I don't understand how the cleric class mechanical chassis only "makes sense" as an agent of the gods. Heck, the 5e SF hack Esper Genesis built its engineer class on the cleric chassis. I don't always like such direct translations, much as I didn't care as much for the 3e products that were more "D&D lightly painted with another genre" rather than really fitting the new setting, but they do not break the laws of logic.
Nor do I understand, to address a different poster's complaint about incoherence, how the world suddenly stops being coherent if things inspired by Iron Man or the Death Star* show up in a D&D campaign. If you would never do it or find it cringe, that's one thing, but concepts like "coherence" and "making sense" should probably have a more objective foundation than just "I don't like it."

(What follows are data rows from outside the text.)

Lemma advance_not_older expected db db' : runs (advance_selection_revision expected) db db' -> not_older db db'.
Proof.
  intros [a E] n Hn. rewrite advance_spec, Hn in E. pose proof (revision_nonneg db n Hn).
  destruct (match expected with Some e => _ | None => _ end); injection E as _ <-; [exists n; split; [done|lia]|].
  exists (n + 1). split; [apply revision_put; lia|lia].
Qed.

Lemma moves_update_routing f : moves (same (setting SELECTION_REVISION_KEY)) (update_routing f).
Proof.
  intros db. unfold update_routing. rewrite bind_unfold. unfold st_get. destruct (d_routing db) as [r|]; [|done].
  by destruct (routing_ok db (f r)).
Qed.

Lemma commit_cases e id p db :
  commit_active_selection e id p db = (None, db) \/ commit_active_selection e id p db = (Some None, db) \/
  exists r d, selection_revision db = Some (e_revision e) /\ d_routing db = Some r /\
    provenance_of (setting SELECTION_PROVENANCE_KEY db) = Some d /\
    nonblank (vopt (r_active r)) = nonblank (vopt (e_active_server_id e)) /\
    nonblank (dget "decision_id" d) = nonblank (vopt (e_decision_id e)) /\
    commit_active_selection e id p db = (Some (Some (e_revision e + 1)), committed id p (e_revision e + 1) db).
Proof.
  destruct (selection_revision db) as [m|] eqn:Hm.
  2: { left. unfold commit_active_selection, read_selection_revision. cbv [mbind st_bind st_get st_py]. by rewrite Hm. }
  destruct (d_routing db) as [r|] eqn:Hr; [|right; left; by apply (commit_without_row e id p db m)].
  destruct (provenance_of (setting SELECTION_PROVENANCE_KEY db)) as [d|] eqn:Hd.
  - rewrite (commit_step e id p db m r d Hm Hr Hd).
    destruct (Z.eqb_spec m (e_revision e)) as [->|]; cbn [andb]; [|by right; left].
    do 2 (case_bool_decide; cbn [andb]; [|by right; left]).
    destruct (routing_ok _ _); [|by left]. right; right. exists r, d. done.
  - right; left. unfold commit_active_selection, read_selection_revision. cbv [mbind st_bind st_get st_py mret st_ret].
    rewrite Hm. destruct (m =? e_revision e); cbn [negb]; [|done]. rewrite Hr, Hd. by destruct (String.eqb _ _).
Qed.

Lemma committed_revision id p n db : 0 <= n -> selection_revision (committed id p n db) = Some n.
Proof. apply revision_put. Qed.

Lemma commit_not_older e id p db db' : runs (commit_active_selection e id p) db db' -> not_older db db'.
Proof.
  intros [a E] n Hn. destruct (commit_cases e id p db) as [E'|[E'|(r & d & Hm & _ & _ & _ & _ & E')]]; rewrite E' in E; [done|..].
  - injection E as _ <-. exists n. split; [done|lia].
  - injection E as _ <-. rewrite Hn in Hm. injection Hm as ->. pose proof (revision_nonneg db _ Hn).
    exists (e_revision e + 1). split; [apply committed_revision; lia|lia].
Qed.

Lemma moves_modify f : (forall db, setting SELECTION_REVISION_KEY (f db) = setting SELECTION_REVISION_KEY db) ->
  preserves (setting SELECTION_REVISION_KEY) (st_modify f).
Proof. intros Hf db. apply Hf. Qed.
(* ===== verification/FenceSession.v ===== *)
(** * A service at work on the database of the fence

    The database with its schedule, and the trace of everything asked of the
    other services, whose questions are a type of the client.  A database
    session is one transaction when it writes and one access per SELECT
    before that; before every access other processes may have done anything,
    and it may raise.  What changes a service makes itself is a relation on
    databases ([evolves]), which may depend on what the service has been told
    since some point ([proceeds], [knowing]). *)
From stdpp Require Import base list strings gmap relations.
From S2P Require Import Prelude PyStr PyVal PyState AutoPool SelectorCandidates SelectorRank SelectionFence.

Open Scope list_scope.

(** ** The state *)

Record turn := Turn { t_others : fence_db -> fence_db; t_ok : bool }.

Definition quiet : turn := Turn (fun db => db) true.

(** [A] is the type of the requests. *)
Record session (A : Type) := Selector { x_db : fence_db; x_turns : list turn; x_asked : list A }.
Arguments Selector {A} _ _ _.
Arguments x_db {A} _.
Arguments x_turns {A} _.
Arguments x_asked {A} _.

Section Session.
Context {Ask : Type}.

Definition take_turn (s : session Ask) : turn * fence_db * list turn :=
  match x_turns s with
  | [] => (quiet, x_db s, [])
  | t :: rest => (t, t_others t (x_db s), rest)
  end.

(** A transaction: an exception rolls it back. *)
Definition transaction {A} (body : T A) : st (session Ask) A := fun s =>
  let '(t, db, rest) := take_turn s in
  if t_ok t then
    match body db with
    | (Some a, db') => (Some a, Selector db' rest (x_asked s))
    | (None, _) => (None, Selector db rest (x_asked s))
    end
  else (None, Selector db rest (x_asked s)).

(** One SELECT. *)
Definition read_db {A} (f : fence_db -> A) : st (session Ask) A := transaction (fun db => (Some (f db), db)).

Definition answer {A} (a : Ask) (f : list Ask -> A) : st (session Ask) A := fun s =>
  let asked := a :: x_asked s in (Some (f asked), Selector (x_db s) (x_turns s) asked).

Definition answer_py {A} (a : Ask) (f : list Ask -> py A) : st (session Ask) A := fun s =>
  let asked := a :: x_asked s in (f asked, Selector (x_db s) (x_turns s) asked).

End Session.

(** ** Nobody else runs *)

Section Alone.
Context {Ask : Type}.

Lemma read_alone {A} (f : fence_db -> A) db (l : list Ask) : read_db f (Selector db [] l) = (Some (f db), Selector db [] l).
Proof. done. Qed.

(** A transaction of one's own: it commits, or raises and changes nothing. *)
Lemma transaction_alone {A} (body : T A) db (l : list Ask) :
  transaction body (Selector db [] l) =
  match body db with (Some x, db') => (Some x, Selector db' [] l) | (None, _) => (None, Selector db [] l) end.
Proof. done. Qed.

Definition undisturbed (db : fence_db) (s : session Ask) : Prop := x_turns s = [] /\ x_db s = db.
End Alone.

(** ** Whoever else runs *)

(** One change of the database while the schedule [ts] is used: by another
    process, or by the service itself, which only makes [own] changes. *)
Definition change (own : relation fence_db) (ts : list turn) : relation fence_db := fun db db' =>
  own db db' \/ exists t, t ∈ ts /\ db' = t_others t db.

(** The service got from [s] to [s'] using the schedule's first turns. *)
Definition evolves {Ask} (own : relation fence_db) : relation (session Ask) := fun s s' =>
  exists used, x_turns s = used ++ x_turns s' /\ rtc (change own used) (x_db s) (x_db s').

Section Evolves.
Context {Ask : Type} (own : relation fence_db).

Lemma change_mono ts ts' db db' : (forall t, t ∈ ts -> t ∈ ts') -> change own ts db db' -> change own ts' db db'.
Proof. intros Hts [Ho|(t & Ht & ->)]; [by left|right; eauto]. Qed.

Lemma changes_mono ts ts' db db' : (forall t, t ∈ ts -> t ∈ ts') -> rtc (change own ts) db db' -> rtc (change own ts') db db'.
Proof. intros Hts Hr. eapply rtc_subrel; [|exact Hr]. intros ??. by apply change_mono. Qed.

#[export] Instance evolves_preorder : PreOrder (@evolves Ask own).
Proof.
  split.
  - intros s. exists []. by split; [|constructor].
  - intros s1 s2 s3 (u & Hu & Hr) (v & Hv & Hq). exists (u ++ v). split; [by rewrite Hu, Hv, app_assoc|].
    transitivity (x_db s2); eapply changes_mono; try eassumption; intros t Ht; set_solver.
Qed.

Lemma evolves_answer {A} (a : Ask) (f : list Ask -> A) : moves (evolves own) (answer a f).
Proof. intros s. exists []. by split; [|constructor]. Qed.

Lemma evolves_answer_py {A} (a : Ask) (f : list Ask -> py A) : moves (evolves own) (answer_py a f).
Proof. intros s. exists []. by split; [|constructor]. Qed.

(** The transaction is the service's own change. *)
Lemma evolves_transaction {A} (body : T A) :
  (forall db x db', body db = (Some x, db') -> rtc own db db') -> moves (evolves own) (transaction (Ask := Ask) body).
Proof.
  intros Hb [db [|t rest] l]; unfold transaction, take_turn; cbn.
  - exists []. split; [by destruct (body db) as [[] ?]|].
    destruct (body db) as [[x|] db'] eqn:E; cbn; [|done].
    eapply rtc_subrel; [|exact (Hb _ _ _ E)]. intros ???. by left.
  - exists [t]. assert (Ht : rtc (change own [t]) db (t_others t db)).
    { apply rtc_once. right. exists t. split; [set_solver|done]. }
    destruct (t_ok t); [|by split].
    destruct (body (t_others t db)) as [[x|] db'] eqn:E; cbn; [|by split]. split; [done|].
    etrans; [exact Ht|]. eapply rtc_subrel; [|exact (Hb _ _ _ E)]. intros ???. by left.
Qed.

Lemma evolves_read {A} (f : fence_db -> A) : moves (evolves own) (read_db (Ask := Ask) f).
Proof. apply evolves_transaction. intros db x db' [= <- <-]. done. Qed.

(** What no change breaks holds at the end. *)
Lemma evolves_invariant (I : fence_db -> Prop) (s s' : session Ask) :
  evolves own s s' -> (forall db db', own db db' -> I db -> I db') -> (forall t, t ∈ x_turns s -> forall db, I db -> I (t_others t db)) ->
  I (x_db s) -> I (x_db s').
Proof.
  intros (used & Hu & Hr) Hown Hothers. rewrite Hu in Hothers. clear Hu. induction Hr as [|d d' d'' Hs _ IH]; [done|].
  intros HI. apply IH. destruct Hs as [Ho|(t & Ht & ->)]; [by eapply Hown|]. apply Hothers; [|done]. set_solver.
Qed.
End Evolves.

#[export] Hint Resolve evolves_preorder evolves_answer evolves_answer_py evolves_read : frame.

(** ** Changes that depend on what was asked *)

(** Whatever [since] the request was put, it was answered [a] then. *)
Definition told {Ask A} (since asked : list Ask) (q : Ask) (f : list Ask -> A) (a : A) : Prop :=
  exists l, since `suffix_of` l /\ q :: l `suffix_of` asked /\ f (q :: l) = a.

(** What is allowed once stays allowed as more is asked. *)
Class Grows {Ask} (own : list Ask -> relation fence_db) : Prop :=
  grows : forall l l' db db', l `suffix_of` l' -> own l db db' -> own l' db db'.

Class Lasting {Ask} (Q : list Ask -> Prop) : Prop := lasting : forall l l', l `suffix_of` l' -> Q l -> Q l'.

#[export] Instance told_lasting {Ask A} since (q : Ask) (f : list Ask -> A) a : Lasting (fun l => told since l q f a).
Proof. intros l l' Hl (l0 & Hs & Hq & E). exists l0. split; [done|]. split; [by etrans|done]. Qed.

#[export] Instance and_lasting {Ask} (P Q : list Ask -> Prop) `{!Lasting P} `{!Lasting Q} : Lasting (fun l => P l /\ Q l).
Proof. intros l l' Hl [HP HQ]. split; by eapply lasting. Qed.

#[export] Instance true_lasting {Ask} : Lasting (fun _ : list Ask => True).
Proof. by intros ????. Qed.

#[export] Instance const_lasting {Ask} (X : Prop) : Lasting (fun _ : list Ask => X).
Proof. by intros ????. Qed.

(** No change of one's own. *)
Definition none : relation fence_db := fun _ _ => False.

(** Only the others change anything. *)
Definition reading {Ask} : relation (session Ask) := fun s s' => x_asked s `suffix_of` x_asked s' /\ evolves none s s'.

(** From a state after [since], the service's own changes are ones the
    requests put up to then allow. *)
Definition proceeds {Ask} (own : list Ask -> relation fence_db) (since : list Ask) : relation (session Ask) := fun s s' =>
  since `suffix_of` x_asked s -> x_asked s `suffix_of` x_asked s' /\ evolves (own (x_asked s')) s s'.

Lemma evolves_mono {Ask} (own own' : relation fence_db) (s s' : session Ask) :
  (forall db db', own db db' -> own' db db') -> evolves own s s' -> evolves own' s s'.
Proof.
  intros Ho (used & Hu & Hr). exists used. split; [exact Hu|]. eapply rtc_subrel; [|exact Hr]. intros d d' [H|H]; [left; auto|by right].
Qed.

#[export] Instance reading_preorder {Ask} : PreOrder (@reading Ask).
Proof.
  split; [by intros s|]. intros s1 s2 s3 [A12 E12] [A23 E23]. split; [by etrans|by etrans].
Qed.

Section Proceeds.
Context {Ask : Type} (own : list Ask -> relation fence_db) (since : list Ask) `{!Grows own}.

#[export] Instance proceeds_preorder : PreOrder (proceeds own since).
Proof.
  split; [by intros s _|]. intros s1 s2 s3 H12 H23 Hs. destruct (H12 Hs) as [A12 E12]. destruct H23 as [A23 E23]; [by etrans|].
  split; [by etrans|]. etrans; [|exact E23]. eapply evolves_mono; [|exact E12]. intros db db'. by apply grows.
Qed.

Lemma reading_proceeds s s' : reading s s' -> proceeds own since s s'.
Proof. intros [Ha He] _. split; [exact Ha|]. eapply evolves_mono; [|exact He]. done. Qed.

Lemma reads_proceed {A} (m : st (session Ask) A) : moves reading m -> moves (proceeds own since) m.
Proof. intros Hm s. apply reading_proceeds, Hm. Qed.

(** The same from the states whose requests are as [Q] says. *)
Definition knowing {A} (Q : list Ask -> Prop) (m : st (session Ask) A) : Prop := forall s, Q (x_asked s) -> proceeds own since s (m s).2.

Lemma knowing_moves {A} (Q : list Ask -> Prop) (m : st (session Ask) A) : moves (proceeds own since) m -> knowing Q m.
Proof. intros Hm s _. apply Hm. Qed.

Lemma moves_knowing {A} (m : st (session Ask) A) : knowing (fun _ => True) m -> moves (proceeds own since) m.
Proof. intros Hm s. by apply Hm. Qed.

(** A step that leaves a value of which [X] holds. *)
Lemma knowing_bind {A B} (Q : list Ask -> Prop) `{!Lasting Q} (X : A -> list Ask -> Prop) (m : st (session Ask) A) (k : A -> st (session Ask) B) :
  knowing Q m -> (forall s a s', since `suffix_of` x_asked s -> m s = (Some a, s') -> X a (x_asked s')) ->
  (forall a, knowing (fun l => Q l /\ X a l) (k a)) -> knowing Q (m ≫= k).
Proof.
  intros Hm HX Hk s HQ Hs. specialize (Hm s HQ Hs). rewrite bind_unfold. destruct (m s) as [[a|] s1] eqn:E; [|exact Hm].
  destruct Hm as [A1 E1]. refine (transitivity (R := proceeds own since) (y := s1) (fun _ => conj A1 E1) _ Hs).
  apply Hk. split; [by eapply lasting|by eapply HX].
Qed.

Lemma knowing_step {A B} (Q : list Ask -> Prop) `{!Lasting Q} (m : st (session Ask) A) (k : A -> st (session Ask) B) :
  moves (proceeds own since) m -> (forall a, knowing Q (k a)) -> knowing Q (m ≫= k).
Proof.
  intros Hm Hk. apply (knowing_bind Q (fun _ _ => True)); [exact (knowing_moves Q m Hm)|done|].
  intros a s [HQ _]. exact (Hk a s HQ).
Qed.

(** The answer to a request is known from then on. *)
Lemma knowing_answer {A B} (Q : list Ask -> Prop) `{!Lasting Q} q (f : list Ask -> A) (k : A -> st (session Ask) B) :
  (forall a, knowing (fun l => Q l /\ told since l q f a) (k a)) -> knowing Q (answer q f ≫= k).
Proof.
  intros Hk. apply (knowing_bind Q (fun a l => told since l q f a)); [|intros s a s' Hs [= <- <-]; by exists (x_asked s)|exact Hk].
  apply knowing_moves, reads_proceed. intros s. split; [by apply suffix_cons_r|apply evolves_answer].
Qed.

Lemma knowing_transaction {A} (Q : list Ask -> Prop) (body : T A) :
  (forall l db x db', Q l -> body db = (Some x, db') -> rtc (own l) db db') -> knowing Q (transaction body).
Proof.
  intros Hb s HQ _. assert (Ha : x_asked (transaction body s).2 = x_asked s).
  { unfold transaction. destruct (take_turn s) as [[t db] rest]. destruct (t_ok t); [|done]. by destruct (body db) as [[]?]. }
  rewrite Ha. split; [done|]. apply evolves_transaction. intros db x db'. by apply Hb.
Qed.
End Proceeds.

Section Reads.
Context {Ask : Type}.

Lemma reading_answer {A} (q : Ask) (f : list Ask -> A) : moves reading (answer q f).
Proof. intros s. split; [by apply suffix_cons_r|apply evolves_answer]. Qed.

Lemma reading_answer_py {A} (q : Ask) (f : list Ask -> py A) : moves reading (answer_py q f).
Proof. intros s. split; [by apply suffix_cons_r|apply evolves_answer_py]. Qed.

Lemma reading_asked {A} (f : fence_db -> A) (s : session Ask) : x_asked (read_db f s).2 = x_asked s.
Proof. unfold read_db, transaction. destruct (take_turn s) as [[t db] rest]. by destruct (t_ok t). Qed.

Lemma reading_read {A} (f : fence_db -> A) : moves reading (read_db (Ask := Ask) f).
Proof. intros s. split; [by rewrite reading_asked|apply evolves_read]. Qed.
End Reads.

#[export] Hint Extern 1 (PreOrder (proceeds _ _)) => apply proceeds_preorder : frame.
#[export] Hint Resolve reading_preorder reading_answer reading_answer_py reading_read reads_proceed : frame.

* Or, in a particularly gonzo/multiversal game, Tony Stark and the DS-1 themselves. I've read the very famous storyline in which Iron Man and Dr. Doom get cast back to Arthurian times, and D&D has had visiting space vessels since "Temple of the Frog." I can understand a "coherence" complaint there as to theme and mood, if you want a particular flavor to your game, but such things can obviously fit in someone's D&D game.